1- Considérer certains points comme acquis

Le diable se cache dans les détails, bla bla bla… Déjà vu ! Mais il faut savoir qu’un bug sur deux réside dans une fonctionnalité ou une portion de code d’un programme qui n’a pas été testé car considéré comme “trivial” ou “infaillible”.

2- Ne pas inclure les utilisateurs finaux

Qui mieux que la personne qui va utiliser l’outil pourra éprouver vos processus ? Certainement, une équipe de têtes pensantes pourra imaginer plusieurs scénarios tordus afin d’éprouver le système, mais il y a fort à parier que les cas particuliers issus de la routine quotidienne de vos employés y échapperont.

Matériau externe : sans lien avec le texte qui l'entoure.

(* ===== verification/MemorySpec.v ===== *)
(** * memory.c: the memory as a map from addresses to bytes

    The page table, its move-to-front buckets and the lazily allocated pages
    implement one byte per address, zero until written; accesses and copies in those terms. *)

From S2P Require Import Prelude Misc Memory.

(** ** Addresses *)

Lemma mem_set_eq addr : 0 ≤ addr → MEM_PTAB_SET addr = (addr / 2 ^ 12) mod 2 ^ 15.
Proof.
  intros Ha. unfold MEM_PTAB_SET. change (MEM_PTAB_SIZE - 1) with (Z.ones 15).
  by rewrite Z.land_ones, Z.shiftr_div_pow2.
Qed.

Lemma mem_tag_eq addr : MEM_PTAB_TAG addr = addr / 2 ^ 27.
Proof. unfold MEM_PTAB_TAG. by rewrite Z.shiftr_div_pow2. Qed.

Lemma mem_offset_eq addr : MEM_OFFSET addr = addr mod 2 ^ 12.
Proof. unfold MEM_OFFSET. change (MD_PAGE_SIZE - 1) with (Z.ones 12). by rewrite Z.land_ones. Qed.

Lemma mem_offset_range addr : 0 ≤ MEM_OFFSET addr < 2 ^ 12.
Proof. rewrite mem_offset_eq. by apply Z.mod_pos_bound. Qed.

(** Set, tag and offset determine an address. *)
Lemma mem_addr_inj a b :
  0 ≤ a → 0 ≤ b → MEM_PTAB_SET a = MEM_PTAB_SET b → MEM_PTAB_TAG a = MEM_PTAB_TAG b →
  MEM_OFFSET a = MEM_OFFSET b → a = b.
Proof.
  intros Ha Hb. rewrite !mem_set_eq, !mem_tag_eq, !mem_offset_eq by done. intros Hs Ht Ho.
  rewrite (Z.div_mod a (2 ^ 12)), (Z.div_mod b (2 ^ 12)), Ho by lia. do 2 f_equal.
  rewrite (Z.div_mod (a / 2 ^ 12) (2 ^ 15)), (Z.div_mod (b / 2 ^ 12) (2 ^ 15)), Hs by lia.
  do 2 f_equal. rewrite !Z.div_div by lia. exact Ht.
Qed.

(** ** Buckets *)

(** The page of a tag. *)
Definition page_of (l : list mem_pte_t) (t : Z) : option nat :=
  match pte_find l t with Some (pte, _) => Some (pte_page pte) | None => None end.

Lemma pte_find_Some l t pte rest :
  pte_find l t = Some (pte, rest) → pte_tag pte = t ∧ pte :: rest ≡ₚ l.
Proof.
  revert rest. induction l as [|q l IH]; intros rest; simpl; [done|].
  case_bool_decide as Hq; [by intros [= <- <-]|].
  destruct (pte_find l t) as [[p r]|]; [|done]. intros [= <- <-].
  destruct (IH r eq_refl) as [Ht Hp]. split; [done|]. rewrite <- Hp. constructor.
Qed.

3- Penser qu’un seul test suffit

On aurait tendance à penser que si tout est bon une fois, alors il n’y a pas de raison pour que ça aille autrement. Malheureusement, en fonction de la complexité d’un processus ou de votre système et surtout des évolutions que celui-ci peut subir, les choses pourraient ne pas être si simples. Tester régulièrement ses processus peut s’avérer coûteux, il est en revanche possible d’établir certaines routines de tests afin de s’assurer que tout fonctionne correctement (automatisation de certains tests par exemple ou liste de points cruciaux à vérifier).

Quelles sont alors les bonnes façons de procéder ?

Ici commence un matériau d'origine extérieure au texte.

(* ===== verification/CacheInv.v ===== *)
(** * cache.c: representation invariants

    The way list is a doubly linked list through the blocks, the hash chains are
    singly linked lists through them; this file shows that the pointer
    operations of the sources implement the list operations they stand for. *)

From S2P Require Import Prelude Chains Misc Memory Cache.

(** ** Doubly linked lists

    [wn] and [wp] give the links of each block, [order] the list they spell. *)

Definition before (order : list nat) (k : nat) : option nat :=
  match k with O => None | S k => order !! k end.

Definition links (wn wp : nat → option nat) (order : list nat) : Prop :=
  ∀ k b, order !! k = Some b → wn b = order !! S k ∧ wp b = before order k.

Lemma nodup_index (l : list nat) i j x :
  NoDup l → l !! i = Some x → l !! j = Some x → i = j.
Proof. intros Hnd. by apply NoDup_lookup. Qed.

Lemma lookup_delete {A} (l : list A) k i :
  delete k l !! i = if decide (i < k)%nat then l !! i else l !! S i.
Proof.
  destruct (decide (i < k)%nat).
  - by rewrite list_lookup_delete_lt.
  - by rewrite list_lookup_delete_ge by lia.
Qed.

(** Compare two blocks by their positions. *)
Ltac by_index Hnd :=
  repeat match goal with
  | H1 : ?l !! ?i = Some ?c, H2 : ?l !! ?j = Some ?c |- _ =>
      lazymatch goal with
      | _ : i = j |- _ => fail
      | _ : j = i |- _ => fail
      | _ => first [constr_eq i j; fail 1 | pose proof (nodup_index _ _ _ _ Hnd H1 H2)]
      end
  end.

Lemma relink_head wn wp wn' wp' order k b h p :
  NoDup order → links wn wp order → order !! k = Some b → (0 < k)%nat →
  order !! 0%nat = Some h → before order k = Some p →
  (∀ c, wn' c = if decide (c = b) then Some h
                else if decide (c = p) then order !! S k else wn c) →
  (∀ c, wp' c = if decide (c = b) then None
                else if decide (c = h) then Some b
                else if decide (order !! S k = Some c) then Some p else wp c) →
  links wn' wp' (b :: delete k order).
Proof.
  intros Hnd Hl Hb Hk Hh Hp Hwn Hwp j c Hj.
  destruct k as [|k]; [lia|]. simpl in Hp.
  destruct j as [|i]; simpl in Hj |- *.
  - injection Hj as <-. rewrite Hwn, Hwp, !decide_True by done.
    rewrite lookup_delete, decide_True by lia. done.
  - rewrite lookup_delete in Hj. rewrite Hwn, Hwp.
    destruct (decide (i < S k)%nat) as [Hi|Hi].
    + destruct (Hl i c Hj) as [Hn Hv].
      rewrite !(decide_False (P := c = b)) by (intros ->; by_index Hnd; lia).
      split.
      * rewrite lookup_delete. destruct (decide (c = p)) as [->|Hcp].
        { by_index Hnd. assert (i = k) as -> by lia. by rewrite decide_False by lia. }
        assert (i ≠ k) by (intros ->; congruence). by rewrite decide_True by lia.
      * destruct (decide (c = h)) as [->|Hch].
        { by_index Hnd. assert (i = 0%nat) as -> by lia. done. }
        destruct i as [|i]; [congruence|]. simpl in *.
        rewrite decide_False by (intros ?; by_index Hnd; lia).
        by rewrite lookup_delete, decide_True by lia.
    + destruct (Hl (S i) c Hj) as [Hn Hv].
      rewrite !(decide_False (P := c = b)) by (intros ->; by_index Hnd; lia).
      rewrite !(decide_False (P := c = p)) by (intros ->; by_index Hnd; lia).
      rewrite !(decide_False (P := c = h)) by (intros ->; by_index Hnd; lia).
      split.
      * by rewrite lookup_delete, decide_False by lia.
      * destruct (decide (order !! S (S k) = Some c)) as [Hc|Hc].
        { by_index Hnd. assert (i = S k) as -> by lia. simpl.
          by rewrite lookup_delete, decide_True by lia. }
        destruct i as [|i]; [lia|]. simpl in *.
        assert (S k ≠ S i) by (intros [= ->]; done).
        by rewrite lookup_delete, decide_False by lia.
Qed.

Lemma relink_tail wn wp wn' wp' order k b t x :
  NoDup order → links wn wp order → order !! k = Some b →
  order !! S k = Some x → order !! (length order - 1)%nat = Some t →
  (∀ c, wn' c = if decide (c = b) then None
                else if decide (c = t) then Some b
                else if decide (before order k = Some c) then Some x else wn c) →
  (∀ c, wp' c = if decide (c = b) then Some t
                else if decide (c = x) then before order k else wp c) →
  links wn' wp' (delete k order ++ [b]).
Proof.
  intros Hnd Hl Hb Hx Ht Hwn Hwp j c Hj.
  pose proof (lookup_lt_Some _ _ _ Hx) as Hlen.
  assert (length (delete k order) = (length order - 1)%nat) as Hdl.
  { rewrite length_delete by eauto. lia. }
  assert (∀ i, (delete k order ++ [b]) !! i
    = if decide (i < length order - 1)%nat
      then if decide (i < k)%nat then order !! i else order !! S i
      else if decide (i = length order - 1)%nat then Some b else None) as Hlk.
  { intros i. destruct (decide (i < length order - 1)%nat).
    - rewrite lookup_app_l by lia. apply lookup_delete.
    - rewrite lookup_app_r, Hdl by lia. destruct (decide (i = _)) as [->|].
      + by rewrite Nat.sub_diag.
      + destruct (i - (length order - 1))%nat eqn:E; [lia|done]. }
  rewrite Hlk in Hj. rewrite Hlk, Hwn, Hwp.
  destruct (decide (j < length order - 1)%nat) as [Hj1|Hj1]; last first.
  { destruct (decide (j = _)) as [->|]; [|done]. injection Hj as <-.
    rewrite !(decide_True (P := b = b)) by done.
    rewrite (decide_False (P := (S _ < _)%nat)), (decide_False (P := S _ = _)) by lia.
    split; [done|]. destruct (length order) as [|[|m]]; [lia|lia|].
    replace (S (S m) - 1)%nat with (S m) in * by lia. simpl.
    by rewrite Hlk, decide_True, decide_False by lia. }
  destruct (decide (j < k)%nat) as [Hjk|Hjk].
  - destruct (Hl j c Hj) as [Hn Hv].
    rewrite !(decide_False (P := c = b)) by (intros ->; by_index Hnd; lia).
    rewrite (decide_False (P := c = t)) by (intros ->; by_index Hnd; lia).
    rewrite (decide_False (P := c = x)) by (intros ->; by_index Hnd; lia).
    rewrite (decide_True (P := (S j < length order - 1)%nat)) by lia. split.
    + destruct k as [|k]; [lia|]. simpl. destruct (decide (order !! k = Some c)) as [Hc|Hc].
      * by_index Hnd. assert (j = k) as -> by lia. by rewrite decide_False by lia.
      * assert (j ≠ k) by (intros ->; done). by rewrite decide_True by lia.
    + destruct j as [|j]; [done|]. simpl in *.
      by rewrite Hlk, !decide_True by lia.
  - destruct (Hl (S j) c Hj) as [Hn Hv].
    rewrite !(decide_False (P := c = b)) by (intros ->; by_index Hnd; lia). split.
    + destruct (decide (c = t)) as [->|Hct].
      * by_index Hnd. rewrite decide_False, decide_True by lia. done.
      * rewrite (decide_False (P := before order k = Some c)).
        { assert (S j ≠ length order - 1)%nat by (intros E; congruence).
          by rewrite decide_True, decide_False by lia. }
        intros Hc. destruct k as [|k]; [done|]. simpl in Hc. by_index Hnd. lia.
    + destruct (decide (c = x)) as [->|Hcx].
      * by_index Hnd. assert (j = k) as -> by lia. destruct k as [|k]; [done|]. simpl.
        by rewrite Hlk, !decide_True by lia.
      * assert (j ≠ k) by (intros ->; congruence). destruct j as [|j]; [lia|]. simpl in *.
        by rewrite Hlk, decide_True, decide_False by lia.
Qed.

Maintenant qu’on sait ce qu’il ne faut pas faire, nous pouvons nous concentrer sur les solutions efficaces.

  1. Test unitaire de chaque sous processus puis de chaque processus : faire tourner plusieurs fois chaque scénario, en utilisant toutes les fonctionnalités pour chaque variation, vérifier le format des données de sortie (exports, fichiers générés)
  2. Test global du système : s’assurer que les choses se passent bien lorsque que tous vos processus dialoguent ou s’affairent avec des données communes
  3. Casser la machine : préparez une liste des scénarios interdits, ou qui n’ont aucune raison de se produire et vérifiez le comportement de votre système : est-ce qu’il vous avertit d’un problème ? Une erreur est-elle relevée ou bien (très dangereux) le système continue-t-il son chemin en manipulant des données erronées sans crier gare ?

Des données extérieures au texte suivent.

(* ===== verification/CacheSpec.v ===== *)
(** * cache.c: what the cache operations do

    The invariant of a created cache and the refinement of [cache_access] and
    its companions to sets of entries kept in replacement order. *)

From S2P Require Import Prelude Chains Misc Memory Cache CacheInv.

(** ** Geometry *)

(** What [cache_create] derives from its parameters; the offset and index bits
    leave room for a tag. *)
Record conf_ok (cf : cache_conf) (ob ib : Z) : Prop := {
  cf_ob : 3 ≤ ob;
  cf_ib : 0 ≤ ib;
  cf_room : ob + ib < 32;
  cf_bsize : bsize cf = 2 ^ ob;
  cf_nsets : nsets cf = 2 ^ ib;
  cf_set_shift : set_shift cf = ob;
  cf_blk_mask : blk_mask cf = 2 ^ ob - 1;
  cf_set_mask : set_mask cf = 2 ^ ib - 1;
  cf_tag_shift : tag_shift cf = ob + ib;
  cf_tagset_mask : tagset_mask cf = u32 (Z.lnot (2 ^ ob - 1));
  cf_assoc : ∃ k, 0 ≤ k < 31 ∧ assoc cf = 2 ^ k;
  cf_hsize : hsize cf = if CACHE_HIGHLY_ASSOC (assoc cf) then Z.shiftr (assoc cf) 2 else 0;
  cf_lat : 0 ≤ hit_latency cf < 2 ^ 31
}.

Section Geometry.
Context (cf : cache_conf) (ob ib : Z) (Hcf : conf_ok cf ob ib).

Lemma tag_eq addr : 0 ≤ addr → CACHE_TAG cf addr = addr / 2 ^ (ob + ib).
Proof.
  destruct Hcf. intros. unfold CACHE_TAG. rewrite cf_tag_shift0. apply Z.shiftr_div_pow2. lia.
Qed.

Lemma set_eq addr : 0 ≤ addr → CACHE_SET cf addr = (addr / 2 ^ ob) mod 2 ^ ib.
Proof.
  destruct Hcf. intros. unfold CACHE_SET. rewrite cf_set_shift0, cf_set_mask0.
  rewrite Z.shiftr_div_pow2 by lia.
  replace (2 ^ ib - 1) with (Z.ones ib) by (rewrite Z.ones_equiv; lia).
  by apply Z.land_ones.
Qed.

Lemma blk_eq addr : 0 ≤ addr → CACHE_BLK cf addr = addr mod 2 ^ ob.
Proof.
  destruct Hcf. intros. unfold CACHE_BLK. rewrite cf_blk_mask0.
  replace (2 ^ ob - 1) with (Z.ones ob) by (rewrite Z.ones_equiv; lia).
  apply Z.land_ones. lia.
Qed.

Lemma baddr_eq addr : 0 ≤ addr < 2 ^ 32 → CACHE_BADDR cf addr = (addr / 2 ^ ob) * 2 ^ ob.
Proof.
  destruct Hcf. intros. unfold CACHE_BADDR. rewrite cf_blk_mask0. apply land_u32_lnot; lia.
Qed.

Lemma tagset_eq addr : CACHE_TAGSET cf addr = CACHE_BADDR cf addr.
Proof. destruct Hcf. unfold CACHE_TAGSET, CACHE_BADDR. by rewrite cf_tagset_mask0, cf_blk_mask0. Qed.

Lemma tag_range addr : 0 ≤ addr < 2 ^ 32 → 0 ≤ CACHE_TAG cf addr < 2 ^ (32 - (ob + ib)).
Proof.
  intros Ha. rewrite tag_eq by lia. destruct Hcf. split; [apply Z.div_pos; lia|].
  apply Z.div_lt_upper_bound; [lia|]. rewrite <- Z.pow_add_r by lia.
  replace (ob + ib + (32 - (ob + ib))) with 32 by lia. lia.
Qed.

Lemma set_range addr : 0 ≤ addr → 0 ≤ CACHE_SET cf addr < 2 ^ ib.
Proof. intros Ha. rewrite set_eq by lia. apply Z.mod_pos_bound. destruct Hcf. lia. Qed.

Lemma mk_baddr_eq t i :
  0 ≤ t < 2 ^ (32 - (ob + ib)) → 0 ≤ i < 2 ^ ib →
  CACHE_MK_BADDR cf t i = (t * 2 ^ ib + i) * 2 ^ ob.
Proof.
  intros Ht Hi. destruct Hcf. unfold CACHE_MK_BADDR. rewrite cf_tag_shift0, cf_set_shift0.
  rewrite !Z.shiftl_mul_pow2 by lia.
  assert (2 ^ (ob + ib) = 2 ^ ib * 2 ^ ob) as Hp by (rewrite <- Z.pow_add_r by lia; f_equal; lia).
  assert (2 ^ (32 - (ob + ib)) * 2 ^ (ob + ib) = 2 ^ 32) as H32.
  { rewrite <- Z.pow_add_r by lia. f_equal. lia. }
  rewrite !u32_small by nia. rewrite lor_add by nia. rewrite Hp. lia.
Qed.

Les conséquences d’une facture payée au mauvais fournisseur ou avec un montant erroné peuvent être dramatiques, tout comme les décisions d’un directeur basées sur des données incorrectes. Il est donc impératif d’avoir un système pleinement testé avant d’en lancer l’exploitation. Et s’il existe autant de procédures de tests qu’il peut exister de processus métier différents, le bon sens aidé de cet article vous permettront d’appréhender la chose. En cas de doute, il est conseillé d’être accompagné d’un professionnel ayant l’habitude.